/---
(** C10, as the code has it: when no parsed task has the given title and
    the parsed groups are below 10^21 in magnitude, [markComplete] rewrites
    the document and a new parse gives the same tasks as before. *)
Theorem markComplete_unknown_title (f : Utils.file) (task : jsstring)
    (Hunknown : forall t, In t (parseFile f) -> title t <> task)
    (Hplain : Forall task_plain (parseFile f)) :
  parseFile (markComplete task f) = parseFile f.
Proof.
  unfold markComplete. rewrite (complete_first_unknown _ Hunknown), parseFile_written.
  apply stringify_parse; [apply parseFile_ok | exact Hplain].
Qed.

End StructuredRoundTrip.

(** ** Sample documents *)

Section Samples.

Import Yaml.

Lemma yaml_round_trip_witness :
  parseSimpleYaml (stringifyYaml (parseSimpleYaml Executor.two_groups))
  = parseSimpleYaml Executor.two_groups.
Proof.
  apply yaml_round_trip.
  assert (E : parseSimpleYaml Executor.two_groups
              = [mkYamlTask (js "Fix bug") false (Some (Num 1));
                 mkYamlTask (js "fix bug") false (Some (Num 2))])
    by (vm_compute; reflexivity).
  rewrite E.
  repeat constructor; intros g [= <-]; eexists; (split; [reflexivity | reflexivity]).
Defined.

(** The round trip is not the identity on every document: the group 10^21
    is serialised as [1e+21], which [parseInt] reads back as 1. *)
Lemma round_trip_changes_large_group :
  List.map parallel_group (parseSimpleYaml large_group) = [Some (Num (10 ^ 21))]
  /\ stringifyYaml (parseSimpleYaml large_group)
     = js "tasks:" ++ [LF] ++ js "  - title: " ++ [quote] ++ js "A" ++ [quote; LF]
       ++ js "    completed: false" ++ [LF] ++ js "    parallel_group: 1e+21" ++ [LF]
  /\ List.map parallel_group (parseSimpleYaml (stringifyYaml (parseSimpleYaml large_group)))
     = [Some (Num 1)].
Proof. repeat split; vm_compute; reflexivity. Qed.

Lemma markComplete_unknown_title_witness :
  parseFile (markComplete (js "Write docs") (Some Executor.two_groups))
  = parseFile (Some Executor.two_groups).
Proof.
  assert (E : parseFile (Some Executor.two_groups)
              = [mkYamlTask (js "Fix bug") false (Some (Num 1));
                 mkYamlTask (js "fix bug") false (Some (Num 2))])
    by (vm_compute; reflexivity).
  apply markComplete_unknown_title; rewrite E.
  - intros t [<-|[<-|[]]]; vm_compute; discriminate.
  - repeat constructor; intros g [= <-]; eexists; (split; [reflexivity | reflexivity]).
Defined.

(** A rewrite for an unknown title can change a group: no task of
    [large_group] is titled "B", and after [markComplete("B")] the group of
    its task is 1 instead of 10^21. *)
Lemma unknown_title_rewrite_changes_group :
  List.map title (parseFile (Some large_group)) = [js "A"]
  /\ List.map parallel_group (parseFile (Some large_group)) = [Some (Num (10 ^ 21))]
  /\ List.map parallel_group (parseFile (markComplete (js "B") (Some large_group)))
     = [Some (Num 1)].
Proof. repeat split; vm_compute; reflexivity. Qed.

(** The example of the specification: groups 1 and 2. *)
Example groups_of_two_tasks :
  let doc := Some (js "tasks:" ++ [LF]
                   ++ js "  - title: A" ++ [LF] ++ js "    completed: false" ++ [LF]
                   ++ js "    parallel_group: 1" ++ [LF]
                   ++ js "  - title: B" ++ [LF] ++ js "    completed: false" ++ [LF]
                   ++ js "    parallel_group: 2" ++ [LF]) in
  getParallelGroups doc = [Num 1; Num 2] /\ getTasksByGroup (Num 2) doc = [js "B"].
Proof. split; vm_compute; reflexivity. Qed.

Import Markdown.

Lemma markComplete_removes_task_witness :
  getRemainingTasks (markComplete (js "two") (Some three_pending_one_done))
  = [js "one"] ++ [js "four"]
  /\ ~ In (js "two") (getRemainingTasks (markComplete (js "two") (Some three_pending_one_done)))
  /\ countCompleted (markComplete (js "two") (Some three_pending_one_done))
     = S (countCompleted (Some three_pending_one_done)).
Proof.
  apply (@markComplete_removes_task (Some three_pending_one_done) (js "two")
           [js "one"] [js "four"]).
  - vm_compute. reflexivity.
  - intros u [<-|[]]. vm_compute. reflexivity.
  - vm_compute. intros [H|[]]. discriminate.
  - vm_compute. reflexivity.
Defined.

(** Where [markComplete] misses.  "Add" occurs once among the pending tasks
    of [prefix_checklist], after "Add tests": [markComplete("Add")] marks
    "Add tests" and "Add" stays pending.  The task of [pattern_checklist]
    occurs once, and marking it raises [countCompleted] from 1 to 3.  A task
    that occurs twice stays pending once. *)
Lemma markComplete_misses_or_overcounts :
  (getRemainingTasks (Some prefix_checklist) = [js "Add tests"; js "Add"]
   /\ getRemainingTasks (markComplete (js "Add") (Some prefix_checklist)) = [js "Add"])
  /\ (getRemainingTasks (Some pattern_checklist) = [js "a$'"]
      /\ countCompleted (Some pattern_checklist) = 1
      /\ countCompleted (markComplete (js "a$'") (Some pattern_checklist)) = 3)
  /\ getRemainingTasks (markComplete (js "A") (Some twice_checklist)) = [js "A"].
Proof. repeat split; vm_compute; reflexivity. Qed.

(** The example of the specification: three pending tasks and one done. *)
Example three_pending_one_done_counts :
  countRemaining (Some three_pending_one_done) = 3
  /\ countCompleted (Some three_pending_one_done) = 1
  /\ countRemaining (markComplete (js "two") (Some three_pending_one_done)) = 2
  /\ countCompleted (markComplete (js "two") (Some three_pending_one_done)) = 2.
Proof. repeat split; vm_compute; reflexivity. Qed.

End Samples.

(** ** Number::toString and parseInt on sample values *)

Section NumberSamples.

Example numberToString_1e21 : numberToString (Num (10 ^ 21)) = js "1e+21".
Proof. vm_compute. reflexivity. Qed.

Example numberToString_below_1e21 :
  numberToString (Num (10 ^ 21 - 131072)) = js "999999999999999900000".
Proof. vm_compute. reflexivity. Qed.

Example numberToString_2p60 : numberToString (Num (2 ^ 60)) = js "1152921504606847000".
Proof. vm_compute. reflexivity. Qed.

Example numberToString_shortest :
  numberToString (Num 123456789012345685803008) = js "1.2345678901234569e+23".
Proof. vm_compute. reflexivity. Qed.

Example parseInt_rounds :
  parseInt (js "123456789012345678901234") = Some (Num 123456789012345685803008).
Proof. vm_compute. reflexivity. Qed.

Example parseInt_exponent : parseInt (js "1e+21") = Some (Num 1).
Proof. vm_compute. reflexivity. Qed.

End NumberSamples.

(** ** config.ts: what [parseArgs] can produce *)

Section Arguments.

Import RalphyConfig.

Lemma or_default_nonzero (x : option number) (d : number) :
  d <> Num 0 -> or_default x d <> Num 0.
Proof. intros Hd. destruct x as [[[| |]| |]|]; simpl; congruence. Qed.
\---
Each line of the records, from the opening one through the line holding "Import Yaml.", should be restated word for word, with nothing else in the answer.

» **Your solution**:
(** C10, as the code has it: when no parsed task has the given title and
    the parsed groups are below 10^21 in magnitude, [markComplete] rewrites
    the document and a new parse gives the same tasks as before. *)
Theorem markComplete_unknown_title (f : Utils.file) (task : jsstring)
    (Hunknown : forall t, In t (parseFile f) -> title t <> task)
    (Hplain : Forall task_plain (parseFile f)) :
  parseFile (markComplete task f) = parseFile f.
Proof.
  unfold markComplete. rewrite (complete_first_unknown _ Hunknown), parseFile_written.
  apply stringify_parse; [apply parseFile_ok | exact Hplain].
Qed.

End StructuredRoundTrip.

(** ** Sample documents *)

Section Samples.

Import Yaml.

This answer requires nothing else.